Even journalists who opened with the dispassion that marks their profession—“Might you be willing to talk to be about your decision to join this brief?”—would, in the course of conversation, break the fourth wall: “It reminded me of my own experience and that of my friends … almost every woman I know has had an abortion.”
In my favorite among his stanzas describing ways to look at a blackbird (albeit 13 rather than 113), Wallace Stevens wrote:
I do not know which to prefer,
The beauty of inflections
Or the beauty of innuendoes,
The blackbird whistling
Or just after.
Just as only noise can make us fully experience silence, the inflection of the women lawyers' brief landing in the world has revealed, by innuendo, the hush that surrounds the one million lawful abortions women obtain each year in America.
Whatever my initial motivation for joining the amicus brief, seeing its immediate effects has made me understand, in a profound way, the transformative power of uncorking long-bottled stories. These stories have been suppressed for reasons having little to do with assumed narratives of guilt, shame or regret. They have mostly gone untold because, quite simply, it has not been socially acceptable to tell them.
This month, I realized that in the frenzy of brief-related activity and media follow-up and holiday gift-giving, I had forgotten the key audience: my daughters. And so I finally told them my own story—a story about how access to a legal abortion as a single and broke graduate student at 22 enabled me to have the spouse, children, stable life and legal career I so value at 50. A story about a tough but correct personal decision, made autonomously, implemented lawfully and safely, without regret. A story about wanting to pay it forward, preserving the same option for them should they ever need it.
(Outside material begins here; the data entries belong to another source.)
Lemma turns_le (waypoints : list pointer) :
  waypoints <> [] -> turns waypoints <= Z.of_nat (length waypoints) - 1.
Proof.
  intros Hne. unfold turns.
  assert (Hlen : 0 < Z.of_nat (length waypoints)).
  { destruct waypoints; [contradiction | simpl length; lia]. }
  pose proof (size_t_range (Z.of_nat (length waypoints))) as Hr.
  pose proof (size_le_length waypoints) as Hle.
  fold (size waypoints) in Hr.
  destruct (Z.eq_dec (size waypoints) 0) as [E | E].
  - rewrite E.
    destruct (Z_le_gt_dec (Z.of_nat (length waypoints)) SIZE_MAX) as [Hs | Hs].
    + unfold size in E. rewrite size_t_small in E by lia. lia.
    + change (size_t (0 - 1)) with SIZE_MAX. lia.
  - rewrite size_t_small by lia. lia.
Qed.

Lemma turns_fits (waypoints : list pointer) :
  waypoints <> [] -> fits waypoints ->
  turns waypoints = Z.of_nat (length waypoints) - 1.
Proof.
  intros Hne Hf. unfold turns. rewrite (size_fits _ Hf).
  assert (0 < Z.of_nat (length waypoints)).
  { destruct waypoints; [contradiction | simpl length; lia]. }
  unfold fits in Hf. apply size_t_small. lia.
Qed.

(** What the lines of [anim.txt] and the events of a stretch of the
    loop show, whatever the library answers. *)
Definition body_shows (body : log double) : Prop :=
  file_content "anim.txt" body = lines (map snd (views body)) /\
  Forall (fun e => loop_event e = true) body.

Lemma body_shows_app (a b : log double) :
  body_shows a -> body_shows b -> body_shows (a ++ b).
Proof.
  intros [Ha Ka] [Hb Kb]. split.
  - now rewrite file_content_app, views_app, map_app, lines_app, Ha, Hb.
  - apply Forall_app. now split.
Qed.

(** A turn of the loop that came to its end. *)
Definition segment_ok (from to : pointer) (ext : log double) : Prop :=
  exists len, segment_shows from to len (Ok (total len ext)) ext.

(** A stretch of log made of one part per pair of waypoints, in order. *)
Definition segments_of (pairs : list (pointer * pointer)) (body : log double)
    : Prop :=
  exists parts,
    body = concat parts /\
    Forall2 (fun p ext => segment_ok (fst p) (snd p) ext) pairs parts.

Lemma segments_of_snoc pairs body from to ext :
  segments_of pairs body -> segment_ok from to ext ->
  segments_of (pairs ++ [(from, to)]) (body ++ ext).
Proof.
  intros (parts & -> & H) Hok. exists (parts ++ [ext]). split.
  - rewrite concat_app. simpl. now rewrite app_nil_r.
  - apply Forall2_app; [exact H |]. now repeat constructor.
Qed.

(** What the log of [interpolate] shows, by the way it ends. *)
Definition interpolate_shows (waypoints : list pointer) (l : log double)
    (r : result double) (l' : log double) : Prop :=
  match r with
  | Ok len =>
      exists body,
        l' = l ++ FOpen "anim.txt" :: body ++ [FClose "anim.txt"] /\
        body_shows body /\
        waypoints <> [] /\
        len = total (dofZ F 0) body /\
        map fst (traversals body)
        = firstn (Z.to_nat (turns waypoints))
                 (combine waypoints (tl waypoints)) /\
        Forall (fun t => snd t <> []) (traversals body) /\
        segments_of (firstn (Z.to_nat (turns waypoints))
                            (combine waypoints (tl waypoints))) body
  | Stop (Undefined EmptyStateList) =>
      exists body,
        l' = l ++ FOpen "anim.txt" :: body /\
        body_shows body /\
        exists from to, In (from, to, []) (traversals body)
  | Stop (Undefined (WaypointOutOfBounds i)) =>
      waypoints = [] /\ i = 0 /\ l' = l ++ [FOpen "anim.txt"]
  | Stop _ => False
  end.

Lemma interpolate_sat sp waypoints l :
  sat (interpolate F L sp waypoints) l (interpolate_shows waypoints l).
Proof.
  unfold interpolate. apply sat_then_emit.
  destruct waypoints as [| w0 ws].
  - change (size_t (@size pointer [] - 1)) with SIZE_MAX.
    simpl for_loop. change (0 <? SIZE_MAX) with true. cbv iota.
    unfold segment, index. simpl. now repeat split.
  - assert (Hne : w0 :: ws <> []) by discriminate.
    remember (w0 :: ws) as waypoints eqn:Hw. clear Hw w0 ws.
    pose proof (turns_le waypoints Hne) as Hturns.
    pose proof (size_t_range (size waypoints - 1)) as Hr.
    fold (turns waypoints) in Hr |- *.
    apply sat_bind. eapply sat_weaken.
    + apply (sat_for_loop
               (fun i len l' => exists body,
                    l' = (l ++ [FOpen "anim.txt"]) ++ body /\
                    body_shows body /\
                    len = total (dofZ F 0) body /\
                    map fst (traversals body)
                    = firstn (Z.to_nat i) (combine waypoints (tl waypoints)) /\
                    Forall (fun t => snd t <> []) (traversals body) /\
                    segments_of (firstn (Z.to_nat i)
                                   (combine waypoints (tl waypoints))) body)
               (fun s l' => s = Undefined EmptyStateList /\ exists body,
                    l' = (l ++ [FOpen "anim.txt"]) ++ body /\
                    body_shows body /\
                    exists from to, In (from, to, []) (traversals body))
               (turns waypoints)
               (segment F L sp waypoints)); try lia.
      * intros i len l1 Hi (body & -> & Hb & Hlen & Ht & Hn & Hparts).
        destruct (nth_error_in_range waypoints (Z.to_nat i)) as [from Hfrom];
          [lia |].
        destruct (nth_error_in_range waypoints (Z.to_nat (i + 1))) as [to Hto];
          [lia |].
        eapply sat_weaken;
          [apply (segment_sat sp waypoints i len _ from to); try lia; assumption |].
        intros r l' (ext & -> & Hseg).
        pose proof Hseg as (sl & Xt & Xf & Xk & Hsl).
        assert (Hbs : body_shows (body ++ ext))
          by (apply body_shows_app; [exact Hb | now split]).
        destruct sl as [| s0 rest].
        -- subst r. split; [reflexivity |].
           exists (body ++ ext). split; [now rewrite app_assoc |].
           split; [exact Hbs |].
           exists from, to. rewrite traversals_app, Xt.
           apply in_or_app. right. now left.
        -- destruct Hsl as (same & _ & -> & _).
           assert (Hnext : firstn (Z.to_nat (i + 1))
                             (combine waypoints (tl waypoints))
                           = firstn (Z.to_nat i)
                               (combine waypoints (tl waypoints))
                             ++ [(from, to)]).
           { replace (Z.to_nat (i + 1)) with (S (Z.to_nat i)) by lia.
             apply firstn_snoc.
             apply nth_error_combine; [exact Hfrom |].
             rewrite nth_error_tl.
             now replace (S (Z.to_nat i)) with (Z.to_nat (i + 1)) by lia. }
           exists (body ++ ext). split; [now rewrite app_assoc |].
           split; [exact Hbs |].
           split; [now rewrite total_app, <- Hlen |].
           rewrite traversals_app, map_app, Ht, Xt, Hnext.
           split; [reflexivity |]. split.
           ++ apply Forall_app. split; [exact Hn |].
              constructor; [discriminate | constructor].
           ++ apply segments_of_snoc; [exact Hparts |]. now exists len.
      * exists []. rewrite app_nil_r. repeat split; try constructor.
        exists []. split; [reflexivity | constructor].
    + intros [len | s] l'.
      * intros (body & -> & Hb & Hlen & Ht & Hn & Hparts).
        apply sat_then_emit, sat_ret.
        exists body. rewrite <- !app_assoc.
        split; [reflexivity |].
        rewrite Z.max_r in Ht, Hparts by lia. tauto.
      * intros (-> & body & -> & Hb & Hin).
        exists body. rewrite <- app_assoc. tauto.
Qed.
End Loops.

(** ** The shape of a run *)

Lemma strcmp_refl (a : string) : strcmp a a = 0.
Proof.
  unfold strcmp. pose proof (String.compare_antisym a a) as H.
  destruct (String.compare a a); simpl in H; try discriminate; reflexivity.
Qed.

Lemma strcmp_eq (a b : string) : strcmp a b = 0 -> a = b.
Proof.
  unfold strcmp. intros H. apply String.compare_eq_iff.
  destruct (String.compare a b); [reflexivity | discriminate | discriminate].
Qed.

Lemma strcmp_eqb (a b : string) : (strcmp a b =? 0) = String.eqb a b.
Proof.
  destruct (String.eqb_spec a b) as [-> | Hne].
  - now rewrite strcmp_refl.
  - apply Z.eqb_neq. intros H. now apply Hne, strcmp_eq.
Qed.

(** One step of the driver at a time: outputs, library calls with an
    arbitrary answer, and returns. *)
Lemma sat_when_true {double B : Type} (m : @M double unit)
    (k : unit -> @M double B) l Q :
  sat (bind m k) l Q -> sat (bind (when true m) k) l Q.
Proof. exact (fun H => H). Qed.
(** What the program leaves to its libraries: the order of equal keys in a
    sort, and the reading of a string as an integer. *)
Record Library : Type := {
  tie_order : TieOrder;
  int_of_str : string -> option Z
}.

(* ================================================================== *)
(** * load_data *)

(** The two places [load_data] looks at; [None] is a path that does not
    exist, [Some f] the parsed content of the file there. *)
Record FileSystem : Type := {
  DATA_PATH : option RawTable;
  SAMPLE_PATH : option RawTable
}.

(** [pd.read_csv(path, parse_dates=["order_date"])]: a header without the
    column named in [parse_dates] is a [ValueError]. *)
Definition read_csv (f : RawTable) : Result RawTable :=
  if has_column (raw_columns f) "order_date" then Ok f else Raise ValueError.

(** [df[name] = ...]: an existing column keeps its place, a new one is
    appended. *)
Definition assign_column (cols : list string) (name : string) : list string :=
  if has_column cols name then cols else cols ++ [name].

(** [df["quantity"] * df["price"]], NaN where either factor is NaN. *)
Definition quantity_times_price (r : RawRow) : option Z :=
  match raw_quantity r, raw_price r with
  | Some q, Some p => Some (q * p)
  | _, _ => None
  end.

Definition set_revenue (r : RawRow) : RawRow :=
  {| raw_order_id := raw_order_id r;
     raw_order_date := raw_order_date r;
     raw_product_id := raw_product_id r;
     raw_product_name := raw_product_name r;
     raw_category := raw_category r;
     raw_country := raw_country r;
     raw_quantity := raw_quantity r;
     raw_price := raw_price r;
     raw_revenue := quantity_times_price r |}.

(** [df["order_date"].dt.hour.fillna(-1).astype(int)] *)
Definition hour_or_sentinel (d : option Timestamp) : Z :=
  match d with
  | Some t => hour t
  | None => -1
  end.

(** A row once the two derived columns are attached, before [dropna]. *)
Record Derived : Type := {
  source_row : RawRow;
  derived_hour : Z;
  derived_weekday : option string
}.

Definition derive (r : RawRow) : Derived :=
  {| source_row := r;
     derived_hour := hour_or_sentinel (raw_order_date r);
     derived_weekday := option_map day_name (raw_order_date r) |}.

(** [df.dropna(subset=["order_date"])] *)
Fixpoint dropna_order_date (l : list Derived) : list Row :=
  match l with
  | [] => []
  | d :: l' =>
      match raw_order_date (source_row d) with
      | Some t =>
          {| order_id := raw_order_id (source_row d);
             order_date := t;
             product_id := raw_product_id (source_row d);
             product_name := raw_product_name (source_row d);
             category := raw_category (source_row d);
             country := raw_country (source_row d);
             quantity := raw_quantity (source_row d);
             price := raw_price (source_row d);
             revenue := raw_revenue (source_row d);
             order_hour := derived_hour d;
             order_weekday := derived_weekday d |} :: dropna_order_date l'
      | None => dropna_order_date l'
      end
  end.

Definition load_data (fs : FileSystem) : Result Table :=
  df <- match DATA_PATH fs with
        | Some f => read_csv f
        | None =>
            match SAMPLE_PATH fs with
            | Some f => read_csv f
            | None => Raise FileNotFoundError
            end
        end ;;
  let cols := map strip (raw_columns df) in
  let derive_revenue :=
    negb (has_column cols "revenue")
    && (has_column cols "quantity" && has_column cols "price") in
  let cols := if derive_revenue then assign_column cols "revenue" else cols in
  let rws := if derive_revenue then map set_revenue (raw_rows df) else raw_rows df in
  let cols := assign_column (assign_column cols "order_hour") "order_weekday" in
  Ok {| columns := cols; rows := dropna_order_date (map derive rws) |}.

(* ================================================================== *)
(** * Module level values *)

Definition available_countries (df : Table) : list string :=
  sorted String.leb (unique String.eqb (dropna (map country (rows df)))).

Definition available_categories (df : Table) : list string :=
  if has_column (columns df) "category"
  then sorted String.leb (unique String.eqb (dropna (map category (rows df))))
  else [].

(** What runs when the module is imported, up to the layout: the load, then
    the two lists above ([df['country']] needs its column). *)
Definition startup (fs : FileSystem) : Result Table :=
  df <- load_data fs ;;
  _ <- getitem df "country" ;;
  Ok df.

(** The values the filter controls are created with. *)
Record FilterState : Type := {
  country_value : Selection;
  category_value : Selection;
  start_date : option Date;
  end_date : option Date
}.

Definition min_order_date (df : Table) : option Date :=
  option_map date (series_min (map order_date (rows df))).

Definition max_order_date (df : Table) : option Date :=
  option_map date (series_max (map order_date (rows df))).

Definition controls (df : Table) : FilterState :=
  {| country_value :=
       if (List.length (available_countries df) <=? 3)%nat
       then SelList (available_countries df)
       else SelList [hd "" (available_countries df)];
     category_value :=
       match available_categories df with
       | [] => SelNone
       | _ :: _ => SelList []
       end;
     start_date := min_order_date df;
     end_date := max_order_date df |}.

Definition preview_rows_input : NumberInput :=
  {| input_value := 10; input_min := 1; input_max := 200; input_step := 1 |}.

(* ================================================================== *)
(** * update_charts *)

(** Lines 193-205: the filter stage.  The dates are taken within the range
    of the timestamps pandas holds. *)
Definition update_charts_filter (df : Table)
    (selected_countries selected_categories : Selection)
    (start_date end_date : option Date) : Result Table :=
  let dff := df in
  dff <- (if truthy selected_countries
          then _ <- getitem dff "country" ;;
               Ok (select (fun r => isin (country r) (as_list selected_countries)) dff)
          else Ok dff) ;;
  dff <- (if truthy selected_categories
          then _ <- getitem dff "category" ;;
               Ok (select (fun r => isin (category r) (as_list selected_categories)) dff)
          else Ok dff) ;;
  dff <- (match start_date with
          | Some s =>
              _ <- getitem dff "order_date" ;;
              Ok (select (fun r => to_datetime s <=? order_date r) dff)
          | None => Ok dff
          end) ;;
  dff <- (match end_date with
          | Some e =>
              _ <- getitem dff "order_date" ;;
              Ok (select (fun r => order_date r <=? to_datetime e + Timedelta_days 1) dff)
          | None => Ok dff
          end) ;;
  Ok dff.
My daughters beamed. They told me they were “immediately proud”; “so glad that this can now be an open conversation in our household”; “grateful that abortion is an option for my friends and me if we need it”; and appreciative of the gift of advocacy on their behalf.
That night, they couldn't remember anything unreceived from their holiday wish lists.
Claudia Polsky is an assistant clinical professor of law at UC-Berkeley School of Law, and director of its Environmental Law Clinic.